[Collected data]

┏━━

(** * NPDS4Clib: raster labelling, bounding boxes, border clearing,
      dominant-region selection, block extraction and the trapezoid rule.

    A shallow embedding of [clear_border.cpp], [regionprops_bbox.cpp],
    [process_lung_regions.cpp], [generate_lung_tissue_blocks_slice_cpp.cpp],
    the two [generate_nodule_block_list_slice_cpp] files and
    [trapz_rcpp.cpp].  C++ [int]s are modelled as [Z].  The range
    subtraction of [process_lung_regions], which is applied to whatever
    numbers the caller's table holds, is written out with its 32-bit
    wrap-around ([int_sub]).  The other [int] arithmetic is on indices,
    counters and labels and is exact as long as those fit an [int]; the
    flood filler's differences of cell values and its [double] arithmetic
    are exact for the cells the labeller hands it, and its properties on
    other arrays are stated for cells and tolerances where they are exact
    ([small], [exact_tolerance]).  An access outside an array has no defined
    result and is modelled by [None]; loops whose trip count is not fixed by
    their bounds run on fuel. *)

From Stdlib Require Import ZArith QArith Qabs Lia Ring.
From stdpp Require Import base option list gmap strings.

Local Open Scope Z_scope.

(** ** Arrays, loops *)

(** [m[i]] for a raw pointer [m]: defined only inside the array. *)
Definition rd {A : Type} (m : list A) (i : Z) : option A :=
  if 0 <=? i then m !! Z.to_nat i else None.

(** [m[i] = v]. *)
Definition wr {A : Type} (m : list A) (i : Z) (v : A) : option (list A) :=
  if (0 <=? i) && (i <? Z.of_nat (length m))
  then Some (<[Z.to_nat i := v]> m) else None.

(** Short-circuit [&&] over conditions that may read memory. *)
Definition and_sc (a b : option bool) : option bool :=
  c ← a; if c : bool then b else Some false.
Infix "&&&" := and_sc (at level 40, left associativity).

(** [while (cond) body], on fuel. *)
Fixpoint while {St : Type} (fuel : nat) (cond : St → option bool)
    (body : St → option St) (s : St) : option St :=
  match fuel with
  | O => None
  | S fuel' =>
      c ← cond s;
      if c : bool then s' ← body s; while fuel' cond body s' else Some s
  end.

(** [for (int i = lo; i < hi; i++) body]. *)
Fixpoint for_up {St : Type} (n : nat) (i : Z) (body : Z → St → option St)
    (s : St) : option St :=
  match n with
  | O => Some s
  | S n' => s' ← body i s; for_up n' (i + 1) body s'
  end.

Definition for_ {St : Type} (lo hi : Z) (body : Z → St → option St)
    (s : St) : option St :=
  for_up (Z.to_nat (hi - lo)) lo body s.

(** [a - b] on [int].  Where the exact difference does not fit 32 bits the
    C++ standard leaves the result undefined; the compiled code wraps around
    (two's complement), and that is what is written out. *)
Definition int_sub (a b : Z) : Z :=
  (a - b + 2147483648) `mod` 4294967296 - 2147483648.

(** ** Rcpp matrices: column-major storage, [M(i, j)] is [data[i + nrow * j]]
    and is not bounds-checked against the row and column counts. *)
Record Matrix (A : Type) : Type := mkMatrix
  { nrow : Z; ncol : Z; data : list A }.
Arguments mkMatrix {A} _ _ _.
Arguments nrow {A} _.
Arguments ncol {A} _.
Arguments data {A} _.

Abbreviation IntegerMatrix := (Matrix Z).
Abbreviation LogicalMatrix := (Matrix bool).

Definition offset {A : Type} (M : Matrix A) (i j : Z) : Z := i + nrow M * j.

┗━━

▶ **What to work on**
Look above for the line that contains "if (0 <=? i) && (i <? Z.of_nat (length m))". Starting there, transcribe every line exactly until you have copied the line that contains "(** [for (int i = lo; i < hi; i++) body]. *)".

▶ **Answer below**
  if (0 <=? i) && (i <? Z.of_nat (length m))
  then Some (<[Z.to_nat i := v]> m) else None.

(** Short-circuit [&&] over conditions that may read memory. *)
Definition and_sc (a b : option bool) : option bool :=
  c ← a; if c : bool then b else Some false.
Infix "&&&" := and_sc (at level 40, left associativity).

(** [while (cond) body], on fuel. *)
Fixpoint while {St : Type} (fuel : nat) (cond : St → option bool)
    (body : St → option St) (s : St) : option St :=
  match fuel with
  | O => None
  | S fuel' =>
      c ← cond s;
      if c : bool then s' ← body s; while fuel' cond body s' else Some s
  end.

(** [for (int i = lo; i < hi; i++) body]. *)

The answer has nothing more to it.